━━━━━ INPUT DATA ━━━━━

(* ===== verification/SwaLocks.v ===== *)
(** Locks of the sliding-window tree: [inc_lock_ref], [dec_lock_ref] and [dec_swa_lock_only]. *)
From S2P Require Import Prelude RadixKey TreeNode EvictPolicy RadixCache RadixInv RadixSplit RadixLeaf RadixLock RadixSpec RadixOps RadixLockOps SwaLru SwaCache SwaAbs SwaInv SwaOps SwaNodes SwaEvict.
From stdpp Require Import options.

Section locks.
Context {A : Type} {alloc : SWAAllocator A} {ps : nat} {laws : SWAAllocatorLaws A ps}.
Implicit Types (c : SWACache A) (a : ACache A) (G : gmap nat gnode) (H : list hold) (own : Z → Z) (x y : SNode) (n m p q : nat) (lv : gset nat) (L W : nat → Z).

(** One node: [d] locks and [e] window locks more, and the mark [u]. *)
Definition lock_node (d e : Z) (u : option Z) x : SNode := set_swa_uuid u (add_swa_lock e (add_full_lock d x)).
Definition alock n x (d e : Z) (u : option Z) (uc : Z) a : ACache A :=
  let len := Z.of_nat (key_len (s_key x)) in
  MkA (a_cfg a) (a_root a) (<[n := lock_node d e u x]> (a_nodes a)) (a_counter a) uc
    (a_fev a + (ev_w (full_lock_ref x + d) len - ev_w (full_lock_ref x) len))
    (a_sev a + (ev_w (swa_lock_ref x + e) len - ev_w (swa_lock_ref x) len))
    (a_fpr a + (pr_w (full_lock_ref x + d) len - pr_w (full_lock_ref x) len))
    (a_spr a + (pr_w (swa_lock_ref x + e) len - pr_w (swa_lock_ref x) len))
    (a_fl a) (a_sl a) (a_alloc a).

Definition add_window W n (e : Z) : nat → Z := λ q, (W q + if decide (q = n) then e else 0)%Z.

(** What a step may do to the window of its node. *)
Definition window_step (t : bool) (e : Z) (u u' : option Z) (uc uc' : Z) : Prop :=
  e = 0%Z ∧ u' = u ∧ uc' = uc ∨ t = false ∧ (uc <= uc')%Z ∧ (u' = u ∨ u = None ∧ u' = Some uc' ∧ (uc < uc')%Z).

Lemma alock_linv lv a G L W own n x g p gp px d e u uc :
  LInv lv a G L W own → a_nodes a !! n = Some x → G !! n = Some g → n ≠ a_root a → node_ok (sview lv a) G n g (s_core x) p gp px →
  (0 <= full_lock_ref x + d)%Z → window_step (swa_tombstone x) e (swa_uuid x) u (a_uuid a) uc →
  LInv (lock_leaves (sview lv a) n (s_core x) d) (alock n x d e u uc a) G (add_lock (add_lock L n d) p (- d)) (add_window W n e) own.
Proof.
  intros HI Hx Hg Hnr Hok Hd Hw. set (lv' := lock_leaves _ _ _ _). destruct HI as [Eps Hinv Hswa Hfl Hsl Huc Hslots].
  pose proof (inv_tree _ _ _ Hinv) as Ht. assert (n ∈ inner (sview lv a) G) as Hn by (apply elem_of_inner; eauto).
  assert (sview lv' (alock n x d e u uc a) = lock_view (sview lv a) n (s_core x) d) as Ev.
  { unfold sview, lock_view. simpl. rewrite fmap_insert. done. }
  assert (sx (alock n x d e u uc a) = <[n := MkX (swa_tombstone x) (swa_lock_ref x + e) u]> (sx a)) as Ex by (unfold sx; simpl; by rewrite fmap_insert).
  destruct (sx_lookup _ _ _ Hx) as (HX & Et & El & Eu). unfold x_core in HX.
  assert (same_shape (sview lv a) (lock_view (sview lv a) n (s_core x) d)) as Hss.
  { split; [done| |]; intros q; [by eapply lock_hlen|by eapply lock_hpar]. }
  assert (∀ q, xt (<[n := MkX (swa_tombstone x) (swa_lock_ref x + e) u]> (sx a)) q = xt (sx a) q) as Ext.
  { intros q. unfold xt at 1. rewrite lookup_insert. case_decide; [subst q; by rewrite Et|done]. }
  assert (∀ q, hval (tv_h (lock_view (sview lv a) n (s_core x) d)) q = hval (tv_h (sview lv a)) q) as Ehv.
  { intros q. unfold hval. rewrite (lock_lookup _ _ _ _ _ _ _ _ _ Hok). destruct (tv_h (sview lv a) !! q); [|done]. simpl. by case_decide. }
  assert (hlen (tv_h (sview lv a)) n = Z.of_nat (key_len (s_key x))) as Ehl by (unfold hlen; by rewrite (sview_lookup _ _ _ _ Hx)).
  split; rewrite ?Ev, ?Ex; try done.
  - by eapply lock_Inv.
  - apply (shape_swa_ok (sview lv a)); [done|]. simpl a_sev. simpl a_spr. simpl a_uuid. rewrite <-Ehl.
    destruct Hw as [(-> & -> & ->)|(Htf & Hle & Hu)].
    + rewrite Z.add_0_r, !Z.sub_diag, !Z.add_0_r, insert_id by done. eapply swa_ok_ext; [|done]. intros q _. unfold add_window. case_decide; lia.
    + by eapply (lock_swa_ok (sview lv a) (sx a)).
  - intros q. simpl. rewrite Hsl. setoid_rewrite Ext. done.
  - simpl. destruct Hw as [(_ & _ & ->)|(_ & ? & _)]; lia.
  - simpl a_alloc. destruct Hslots as [Hal Hown Hcount Hfits Hback]. split; try done.
    + intros i. rewrite (lock_slots _ _ _ _ _ _ _ _ _ Hok). done.
    + intros q Hq. rewrite Ehv. by apply Hfits.
    + intros q i Hq. rewrite Ehv, Ext. by apply Hback.
Qed.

━━━━━

PROBLEM REQUIREMENTS: Look back at the records above. Repeat all of them exactly.

EXERCISE RESULT:
(* ===== verification/SwaLocks.v ===== *)
(** Locks of the sliding-window tree: [inc_lock_ref], [dec_lock_ref] and [dec_swa_lock_only]. *)
From S2P Require Import Prelude RadixKey TreeNode EvictPolicy RadixCache RadixInv RadixSplit RadixLeaf RadixLock RadixSpec RadixOps RadixLockOps SwaLru SwaCache SwaAbs SwaInv SwaOps SwaNodes SwaEvict.
From stdpp Require Import options.

Section locks.
Context {A : Type} {alloc : SWAAllocator A} {ps : nat} {laws : SWAAllocatorLaws A ps}.
Implicit Types (c : SWACache A) (a : ACache A) (G : gmap nat gnode) (H : list hold) (own : Z → Z) (x y : SNode) (n m p q : nat) (lv : gset nat) (L W : nat → Z).

(** One node: [d] locks and [e] window locks more, and the mark [u]. *)
Definition lock_node (d e : Z) (u : option Z) x : SNode := set_swa_uuid u (add_swa_lock e (add_full_lock d x)).
Definition alock n x (d e : Z) (u : option Z) (uc : Z) a : ACache A :=
  let len := Z.of_nat (key_len (s_key x)) in
  MkA (a_cfg a) (a_root a) (<[n := lock_node d e u x]> (a_nodes a)) (a_counter a) uc
    (a_fev a + (ev_w (full_lock_ref x + d) len - ev_w (full_lock_ref x) len))
    (a_sev a + (ev_w (swa_lock_ref x + e) len - ev_w (swa_lock_ref x) len))
    (a_fpr a + (pr_w (full_lock_ref x + d) len - pr_w (full_lock_ref x) len))
    (a_spr a + (pr_w (swa_lock_ref x + e) len - pr_w (swa_lock_ref x) len))
    (a_fl a) (a_sl a) (a_alloc a).

Definition add_window W n (e : Z) : nat → Z := λ q, (W q + if decide (q = n) then e else 0)%Z.

(** What a step may do to the window of its node. *)
Definition window_step (t : bool) (e : Z) (u u' : option Z) (uc uc' : Z) : Prop :=
  e = 0%Z ∧ u' = u ∧ uc' = uc ∨ t = false ∧ (uc <= uc')%Z ∧ (u' = u ∨ u = None ∧ u' = Some uc' ∧ (uc < uc')%Z).

Lemma alock_linv lv a G L W own n x g p gp px d e u uc :
  LInv lv a G L W own → a_nodes a !! n = Some x → G !! n = Some g → n ≠ a_root a → node_ok (sview lv a) G n g (s_core x) p gp px →
  (0 <= full_lock_ref x + d)%Z → window_step (swa_tombstone x) e (swa_uuid x) u (a_uuid a) uc →
  LInv (lock_leaves (sview lv a) n (s_core x) d) (alock n x d e u uc a) G (add_lock (add_lock L n d) p (- d)) (add_window W n e) own.
Proof.
  intros HI Hx Hg Hnr Hok Hd Hw. set (lv' := lock_leaves _ _ _ _). destruct HI as [Eps Hinv Hswa Hfl Hsl Huc Hslots].
  pose proof (inv_tree _ _ _ Hinv) as Ht. assert (n ∈ inner (sview lv a) G) as Hn by (apply elem_of_inner; eauto).
  assert (sview lv' (alock n x d e u uc a) = lock_view (sview lv a) n (s_core x) d) as Ev.
  { unfold sview, lock_view. simpl. rewrite fmap_insert. done. }
  assert (sx (alock n x d e u uc a) = <[n := MkX (swa_tombstone x) (swa_lock_ref x + e) u]> (sx a)) as Ex by (unfold sx; simpl; by rewrite fmap_insert).
  destruct (sx_lookup _ _ _ Hx) as (HX & Et & El & Eu). unfold x_core in HX.
  assert (same_shape (sview lv a) (lock_view (sview lv a) n (s_core x) d)) as Hss.
  { split; [done| |]; intros q; [by eapply lock_hlen|by eapply lock_hpar]. }
  assert (∀ q, xt (<[n := MkX (swa_tombstone x) (swa_lock_ref x + e) u]> (sx a)) q = xt (sx a) q) as Ext.
  { intros q. unfold xt at 1. rewrite lookup_insert. case_decide; [subst q; by rewrite Et|done]. }
  assert (∀ q, hval (tv_h (lock_view (sview lv a) n (s_core x) d)) q = hval (tv_h (sview lv a)) q) as Ehv.
  { intros q. unfold hval. rewrite (lock_lookup _ _ _ _ _ _ _ _ _ Hok). destruct (tv_h (sview lv a) !! q); [|done]. simpl. by case_decide. }
  assert (hlen (tv_h (sview lv a)) n = Z.of_nat (key_len (s_key x))) as Ehl by (unfold hlen; by rewrite (sview_lookup _ _ _ _ Hx)).
  split; rewrite ?Ev, ?Ex; try done.
  - by eapply lock_Inv.
  - apply (shape_swa_ok (sview lv a)); [done|]. simpl a_sev. simpl a_spr. simpl a_uuid. rewrite <-Ehl.
    destruct Hw as [(-> & -> & ->)|(Htf & Hle & Hu)].
    + rewrite Z.add_0_r, !Z.sub_diag, !Z.add_0_r, insert_id by done. eapply swa_ok_ext; [|done]. intros q _. unfold add_window. case_decide; lia.
    + by eapply (lock_swa_ok (sview lv a) (sx a)).
  - intros q. simpl. rewrite Hsl. setoid_rewrite Ext. done.
  - simpl. destruct Hw as [(_ & _ & ->)|(_ & ? & _)]; lia.
  - simpl a_alloc. destruct Hslots as [Hal Hown Hcount Hfits Hback]. split; try done.
    + intros i. rewrite (lock_slots _ _ _ _ _ _ _ _ _ Hok). done.
    + intros q Hq. rewrite Ehv. by apply Hfits.
    + intros q i Hq. rewrite Ehv, Ext. by apply Hback.
Qed.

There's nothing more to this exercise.